* **Exercise brief**: Given the material below, output exactly the lines from the line with "Definition uart1 : Member" to the line with "- unfold in_window. simpl. periph_map. lia.", both ends included, and no other lines.

[Data for review Boundary: Start]

(* ===== verification/UartProps.v ===== *)
(** The UART implements a pair of bounded queues with four registers: the
    specification at that level and the refinement. *)
From Stdlib Require Import ZifyBool.
From S2P Require Export Uart PeripheralProps.

Import Uart.

(** * Specification *)

Module UartSpec.

Record state : Type := mkState {
  tx : list Z;
  rx : list Z;
  cr : Z;
  thr : Z
}.

Definition initial : state := mkState [] [] 1 1.

Definition full (l : list Z) : bool := (length l =? 256)%nat.
Definition enqueue (l : list Z) (b : Z) : list Z := if full l then l else l ++ [b].

(** SR: TX has room, RX has data, RX full, TX full, RX interrupt. *)
Definition status (s : state) : Z :=
  b2z (negb (full (tx s))) + 2 * b2z (negb (length (rx s) =? 0)%nat) +
  4 * b2z (full (rx s)) + 8 * b2z (full (tx s)) +
  16 * b2z (bit (cr s) 1 && (thr s <=? Z.of_nat (length (rx s)))).

(** FIFO_LVL: the two counts; a full RX queue shows in the low bit of TX's. *)
Definition level (s : state) : Z :=
  if full (rx s) then 256 * (Z.of_nat (length (tx s)) .| 1)
  else 256 * Z.of_nat (length (tx s)) + Z.of_nat (length (rx s)).

Definition read_reg (s : state) (off : Z) : Z * state :=
  if off =? 0x00 then (hd 0 (rx s), mkState (tx s) (tl (rx s)) (cr s) (thr s))
  else if off =? 0x04 then (status s, s)
  else if off =? 0x08 then (cr s, s)
  else if off =? 0x0C then (thr s, s)
  else if off =? 0x10 then (level s, s)
  else (0, s).

Definition write_reg (s : state) (off v : Z) : state :=
  if off =? 0x00 then
    if bit (cr s) 2 then mkState (tx s) (enqueue (rx s) (v mod 256)) (cr s) (thr s)
    else mkState (enqueue (tx s) (v mod 256)) (rx s) (cr s) (thr s)
  else if off =? 0x08 then mkState (tx s) (rx s) (v mod 8) (thr s)
  else if off =? 0x0C then
    mkState (tx s) (rx s) (cr s) (if (1 <=? v) && (v <=? 256) then v else 1)
  else s.

Definition call (s : state) (o : op) : ret * state :=
  match o with
  | ReadReg off => let '(v, s') := read_reg s off in (RVal v, s')
  | WriteReg off v => (RVoid, write_reg s off v)
  | InjectRx b =>
      (RBool (negb (full (rx s))), mkState (tx s) (enqueue (rx s) b) (cr s) (thr s))
  | ConsumeTx => (RByte (head (tx s)), mkState (tl (tx s)) (rx s) (cr s) (thr s))
  | DrainTx => (RBytes (tx s), mkState [] (rx s) (cr s) (thr s))
  | Reset => (RVoid, initial)
  end.

Fixpoint calls (s : state) (l : list op) : list ret * state :=
  match l with
  | [] => ([], s)
  | o :: l =>
      let '(r, s1) := call s o in
      let '(rs, s2) := calls s1 l in (r :: rs, s2)
  end.

End UartSpec.

(** * Refinement *)

Definition uart_wf (u : t) : Prop :=
  ring_wf FIFO_SIZE (tx_ u) /\ ring_wf FIFO_SIZE (rx_ u) /\
  in_u32 (cr_ u) /\ 1 <= irq_thr_ u <= 256.

Definition uart_abs (u : t) : UartSpec.state :=
  UartSpec.mkState (contents FIFO_SIZE (tx_ u)) (contents FIFO_SIZE (rx_ u)) (cr_ u) (irq_thr_ u).

Lemma new_uart_wf : uart_wf new_uart.
Proof.
  split; [|split; [|split]]; [apply new_ring_wf; unfold FIFO_SIZE; lia..|done|done].
Qed.

Section Queues.
Variables (u : t) (Hu : uart_wf u).

Lemma tx_push_spec b :
  uart_wf (snd (tx_push u b)) /\
  uart_abs (snd (tx_push u b)) =
  UartSpec.mkState (UartSpec.enqueue (contents FIFO_SIZE (tx_ u)) b)
    (contents FIFO_SIZE (rx_ u)) (cr_ u) (irq_thr_ u).
Proof.
  destruct Hu as (Ht & Hr & Hc & Hi). unfold tx_push, UartSpec.enqueue, UartSpec.full.
  pose proof (push_spec FIFO_SIZE (tx_ u) b Ht) as E. change 256%nat with FIFO_SIZE.
  destruct (_ =? _)%nat.
  - rewrite E. split; [exact Hu|done].
  - destruct E as (r & -> & Hw & Ec). split; [by split|]. unfold uart_abs; simpl. by rewrite Ec.
Qed.

Lemma rx_push_spec b :
  uart_wf (snd (rx_push u b)) /\
  fst (rx_push u b) = negb (UartSpec.full (contents FIFO_SIZE (rx_ u))) /\
  uart_abs (snd (rx_push u b)) =
  UartSpec.mkState (contents FIFO_SIZE (tx_ u))
    (UartSpec.enqueue (contents FIFO_SIZE (rx_ u)) b) (cr_ u) (irq_thr_ u).
Proof.
  destruct Hu as (Ht & Hr & Hc & Hi). unfold rx_push, UartSpec.enqueue, UartSpec.full.
  pose proof (push_spec FIFO_SIZE (rx_ u) b Hr) as E. change 256%nat with FIFO_SIZE.
  destruct (_ =? _)%nat.
  - rewrite E. split; [exact Hu|done].
  - destruct E as (r & -> & Hw & Ec). split; [by split|]. unfold uart_abs; simpl. by rewrite Ec.
Qed.

Lemma rx_pop_spec :
  uart_wf (snd (rx_pop u)) /\
  fst (rx_pop u) = List.head (contents FIFO_SIZE (rx_ u)) /\
  uart_abs (snd (rx_pop u)) =
  UartSpec.mkState (contents FIFO_SIZE (tx_ u)) (tl (contents FIFO_SIZE (rx_ u)))
    (cr_ u) (irq_thr_ u).
Proof.
  destruct Hu as (Ht & Hr & Hc & Hi). unfold rx_pop.
  pose proof (pop_spec FIFO_SIZE (rx_ u) Hr) as E.
  destruct (contents FIFO_SIZE (rx_ u)) as [|b l] eqn:El.
  - rewrite E. split; [exact Hu|]. split; [done|]. unfold uart_abs; simpl. by rewrite El.
  - destruct E as (r & -> & Hw & Ec). split; [by split|]. split; [done|].
    unfold uart_abs; simpl. by rewrite Ec.
Qed.

Lemma tx_pop_spec :
  uart_wf (snd (tx_pop u)) /\
  fst (tx_pop u) = List.head (contents FIFO_SIZE (tx_ u)) /\
  uart_abs (snd (tx_pop u)) =
  UartSpec.mkState (tl (contents FIFO_SIZE (tx_ u))) (contents FIFO_SIZE (rx_ u))
    (cr_ u) (irq_thr_ u).
Proof.
  destruct Hu as (Ht & Hr & Hc & Hi). unfold tx_pop.
  pose proof (pop_spec FIFO_SIZE (tx_ u) Ht) as E.
  destruct (contents FIFO_SIZE (tx_ u)) as [|b l] eqn:El.
  - rewrite E. split; [exact Hu|]. split; [done|]. unfold uart_abs; simpl. by rewrite El.
  - destruct E as (r & -> & Hw & Ec). split; [by split|]. split; [done|].
    unfold uart_abs; simpl. by rewrite Ec.
Qed.

End Queues.

(** The drain loop stops when the FIFO is empty, within one test more than it
    holds bytes. *)
Lemma drain_loop_spec fuel u acc :
  uart_wf u -> (tx_count u < fuel)%nat ->
  exists u', drain_loop fuel u acc = Some (acc ++ contents FIFO_SIZE (tx_ u), u') /\
    uart_wf u' /\
    uart_abs u' = UartSpec.mkState [] (contents FIFO_SIZE (rx_ u)) (cr_ u) (irq_thr_ u).
Proof.
  revert u acc. induction fuel as [|fuel IH]; intros u acc Hu Hf; [lia|].
  pose proof (tx_pop_spec u Hu) as (Hw & Hb & Ha). unfold tx_count in Hf.
  rewrite <-(length_contents FIFO_SIZE) in Hf. simpl.
  destruct (tx_pop u) as [o u'] eqn:E; simpl in *. subst o.
  destruct (contents FIFO_SIZE (tx_ u)) as [|b l] eqn:El; simpl.
  - exists u'. rewrite app_nil_r. done.
  - injection Ha as E1 E2 E3 E4.
    destruct (IH u' (acc ++ [b]) Hw) as (u2 & H1 & H2 & H3).
    { unfold tx_count. rewrite <-(length_contents FIFO_SIZE), E1. simpl in Hf. lia. }
    exists u2. rewrite H1, E1, <-app_assoc. split; [done|]. split; [done|].
    by rewrite H3, E2, E3, E4.
Qed.

Lemma status_spec u : uart_wf u -> build_sr u = UartSpec.status (uart_abs u).
Proof.
  intros (Ht & Hr & _). destruct Ht as (_ & _ & _ & Ht & _), Hr as (_ & _ & _ & Hr & _).
  unfold build_sr, UartSpec.status, UartSpec.full, rx_irq_pending, uart_abs, tx_count, rx_count.
  simpl UartSpec.tx. simpl UartSpec.rx. simpl UartSpec.cr. simpl UartSpec.thr.
  rewrite !length_contents. change 256%nat with FIFO_SIZE.
  unfold CR_RX_IRQ_EN. rewrite bit_mask_test by lia.
  assert ((count_ (tx_ u) <? FIFO_SIZE)%nat = negb (count_ (tx_ u) =? FIFO_SIZE)%nat) as ->
    by (destruct (Nat.ltb_spec (count_ (tx_ u)) FIFO_SIZE),
          (Nat.eqb_spec (count_ (tx_ u)) FIFO_SIZE); simpl; lia || done).
  assert ((0 <? count_ (rx_ u))%nat = negb (count_ (rx_ u) =? 0)%nat) as ->
    by (by destruct (count_ (rx_ u))).
  by destruct (_ =? FIFO_SIZE)%nat, (_ =? 0)%nat, (_ =? FIFO_SIZE)%nat, (_ && _).
Qed.

Lemma level_spec u :
  uart_wf u ->
  u32 (Z.of_nat (tx_count u) .<< 8) .| Z.of_nat (rx_count u) = UartSpec.level (uart_abs u).
Proof.
  intros (Ht & Hr & _). destruct Ht as (_ & _ & _ & Ht & _), Hr as (_ & _ & _ & Hr & _).
  unfold UartSpec.level, UartSpec.full, uart_abs, tx_count, rx_count, FIFO_SIZE in *.
  simpl UartSpec.tx. simpl UartSpec.rx. rewrite !length_contents.
  rewrite u32_small by (unfold in_u32; rewrite Z.shiftl_mul_pow2 by lia; lia).
  destruct (Nat.eqb_spec (count_ (rx_ u)) 256) as [->|].
  - change (Z.of_nat 256) with (1 .<< 8). rewrite <-Z.shiftl_lor, Z.shiftl_mul_pow2 by lia. lia.
  - rewrite lor_shiftl by lia. lia.
Qed.

(** Arguments of the types of the code's parameters. *)
Definition op_wf (o : op) : Prop :=
  match o with
  | ReadReg off => in_u32 off
  | WriteReg off v => in_u32 off /\ in_u32 v
  | InjectRx b => in_u8 b
  | _ => True
  end.

Lemma call_refines u o :
  uart_wf u -> op_wf o ->
  exists r u', call u o = Some (r, u') /\ uart_wf u' /\
    UartSpec.call (uart_abs u) o = (r, uart_abs u').
Proof.
  intros Hu Ho. pose proof Hu as (Ht & Hr & Hc & Hi).
  destruct o as [off|off v|b| | |]; simpl.
  - unfold read_reg, UartSpec.read_reg, REG_DR, REG_SR, REG_CR, REG_IRQ_THR, REG_FIFO_LVL.
    repeat case_if; try (eexists _, _; split; [done|]; split; [done|done]).
    + pose proof (rx_pop_spec u Hu) as (Hw & Hb & Ha). destruct (rx_pop u) as [b u'].
      simpl in *. eexists _, _. split; [done|]. split; [done|]. rewrite Ha, Hb.
      by destruct (contents FIFO_SIZE (rx_ u)).
    + eexists _, _. split; [done|]. split; [done|]. by rewrite status_spec.
    + eexists _, _. split; [done|]. split; [done|]. by rewrite level_spec.
  - eexists _, _. split; [done|].
    unfold write_reg, UartSpec.write_reg, REG_DR, REG_CR, REG_IRQ_THR, CR_LOOPBACK.
    rewrite bit_mask_test by lia. simpl UartSpec.cr.
    assert (u8 (v .& 255) = v mod 256) as -> by
      (change 255 with (Z.ones 8); rewrite land_mask by lia; change (2 ^ 8) with 256; word_lia).
    assert ((v =? 0) || (Z.of_nat FIFO_SIZE <? v) = negb ((1 <=? v) && (v <=? 256))) as ->
      by (destruct Ho as [_ [Hv _]]; unfold FIFO_SIZE; lia).
    rewrite if_negb. repeat case_if; try (split; [done|done]).
    + destruct (rx_push_spec u Hu (v mod 256)) as (Hw & _ & ->). done.
    + destruct (tx_push_spec u Hu (v mod 256)) as (Hw & ->). done.
    + change 7 with (Z.ones 3). rewrite land_mask by lia. change (2 ^ 3) with 8.
      split; [|done]. split; [done|]. split; [done|]. split; [simpl; word_lia|done].
  - destruct (rx_push_spec u Hu b) as (Hw & Hb & Ha). unfold inject_rx.
    destruct (rx_push u b) as [r u']. simpl in *. eexists _, _. split; [done|].
    split; [done|]. by rewrite Ha, Hb.
  - pose proof (tx_pop_spec u Hu) as (Hw & Hb & Ha). unfold consume_tx.
    destruct (tx_pop u) as [b u']. simpl in *. eexists _, _. split; [done|].
    split; [done|]. by rewrite Ha, Hb.
  - destruct (drain_loop_spec (S FIFO_SIZE) u [] Hu) as (u' & E & Hw & Ha).
    { destruct Ht as (_ & _ & _ & Ht & _). unfold tx_count. lia. }
    unfold drain_tx. rewrite E. eexists _, _. split; [done|]. split; [done|]. by rewrite Ha.
  - eexists _, _. split; [done|]. split; [|done].
    split; [|split; [|done]]; by apply rewind_wf.
Qed.

(** * Properties *)

(** C19: The UART refines the queue specification.  Any sequence of calls on a
    new UART (register reads and writes, bytes injected, consumed, drained,
    resets) returns exactly what the bounded queues of [UartSpec] return, the
    drain loop included, and leaves the FIFOs holding those queues: no byte is
    lost, repeated or reordered below 256 bytes, and bytes beyond are dropped. *)
Theorem uart_refines (l : list op) :
  Forall op_wf l ->
  exists rs u', calls new_uart l = Some (rs, u') /\ uart_wf u' /\
    UartSpec.calls UartSpec.initial l = (rs, uart_abs u').
Proof.
  intros Hl. change UartSpec.initial with (uart_abs new_uart).
  generalize new_uart new_uart_wf. induction Hl as [|o l Ho Hl IH]; intros u Hu; simpl.
  - eauto.
  - destruct (call_refines u o Hu Ho) as (r & u1 & -> & Hu1 & ->).
    destruct (IH u1 Hu1) as (rs & u2 & -> & Hu2 & ->). eauto.
Qed.

(** In loopback mode, then reading back, then the status. *)
Lemma uart_refines_witness :
  let l := [WriteReg 8 7; WriteReg 0 0x41; WriteReg 0 0x42; ReadReg 0; ReadReg 4] in
  exists rs u', calls new_uart l = Some (rs, u') /\ uart_wf u' /\
    rs = [RVoid; RVoid; RVoid; RVal 0x41; RVal 0x13].
Proof.
  destruct (uart_refines [WriteReg 8 7; WriteReg 0 0x41; WriteReg 0 0x42; ReadReg 0; ReadReg 4])
    as (rs & u' & H1 & H2 & H3).
  { repeat constructor; lia. }
  exists rs, u'. split; [exact H1|]. split; [exact H2|].
  vm_compute in H3. injection H3 as <- _. reflexivity.
Defined.

(** Two UARTs on one bus, at their addresses of [PeriphMap]. *)
Definition uart0 : Member (t * t) t := {| get_member := fst; set_member u w := (u, snd w) |}.
Definition uart1 : Member (t * t) t := {| get_member := snd; set_member u w := (fst w, u) |}.
Definition two_uarts : list (PeripheralBus.Entry (W := t * t)) :=
  [PeripheralBus.mkEntry PeriphMap.UART0_BASE PeriphMap.REGION_SIZE (@member _ _ uart0 device);
   PeripheralBus.mkEntry PeriphMap.UART1_BASE PeriphMap.REGION_SIZE (@member _ _ uart1 device)].

Local Ltac periph_map :=
  unfold PeriphMap.UART0_BASE, PeriphMap.UART1_BASE, PeriphMap.REGION_SIZE.

(** Writing DR of the second UART leaves the first as it was. *)
Lemma bus_decode_witness :
  PeripheralBus.bus_write (PeripheralBus.mkBus two_uarts) (new_uart, new_uart) 0x40001000 0x41 =
  Ok (new_uart, write_reg new_uart 0 0x41).
Proof.
  destruct (bus_decode two_uarts) as [_ H].
  assert (Forall window_ok two_uarts) as Hw 
    by (apply List.Forall_cons; [|apply List.Forall_cons; [|apply List.Forall_nil]];
        unfold window_ok; simpl; periph_map; lia).
  assert (ForallOrdPairs disjoint two_uarts) as Hd.
  { repeat constructor. unfold disjoint. simpl. periph_map. lia. }
  assert (in_u32 0x40001000) as Ha by (split; reflexivity || lia).
  destruct (H Hw Hd 0x40001000 (new_uart, new_uart) 0x41 Ha) as [H1 _].
  destruct (H1 (PeripheralBus.mkEntry PeriphMap.UART1_BASE PeriphMap.REGION_SIZE
                  (@member _ _ uart1 device))) as (_ & _ & E).
  - right. left. reflexivity.
  - unfold in_window. simpl. periph_map. lia.
  - exact E.
Defined.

[Data for review Boundary: End]

* **Task solution**:
Definition uart1 : Member (t * t) t := {| get_member := snd; set_member u w := (fst w, u) |}.
Definition two_uarts : list (PeripheralBus.Entry (W := t * t)) :=
  [PeripheralBus.mkEntry PeriphMap.UART0_BASE PeriphMap.REGION_SIZE (@member _ _ uart0 device);
   PeripheralBus.mkEntry PeriphMap.UART1_BASE PeriphMap.REGION_SIZE (@member _ _ uart1 device)].

Local Ltac periph_map :=
  unfold PeriphMap.UART0_BASE, PeriphMap.UART1_BASE, PeriphMap.REGION_SIZE.

(** Writing DR of the second UART leaves the first as it was. *)
Lemma bus_decode_witness :
  PeripheralBus.bus_write (PeripheralBus.mkBus two_uarts) (new_uart, new_uart) 0x40001000 0x41 =
  Ok (new_uart, write_reg new_uart 0 0x41).
Proof.
  destruct (bus_decode two_uarts) as [_ H].
  assert (Forall window_ok two_uarts) as Hw 
    by (apply List.Forall_cons; [|apply List.Forall_cons; [|apply List.Forall_nil]];
        unfold window_ok; simpl; periph_map; lia).
  assert (ForallOrdPairs disjoint two_uarts) as Hd.
  { repeat constructor. unfold disjoint. simpl. periph_map. lia. }
  assert (in_u32 0x40001000) as Ha by (split; reflexivity || lia).
  destruct (H Hw Hd 0x40001000 (new_uart, new_uart) 0x41 Ha) as [H1 _].
  destruct (H1 (PeripheralBus.mkEntry PeriphMap.UART1_BASE PeriphMap.REGION_SIZE
                  (@member _ _ uart1 device))) as (_ & _ & E).
  - right. left. reflexivity.
  - unfold in_window. simpl. periph_map. lia.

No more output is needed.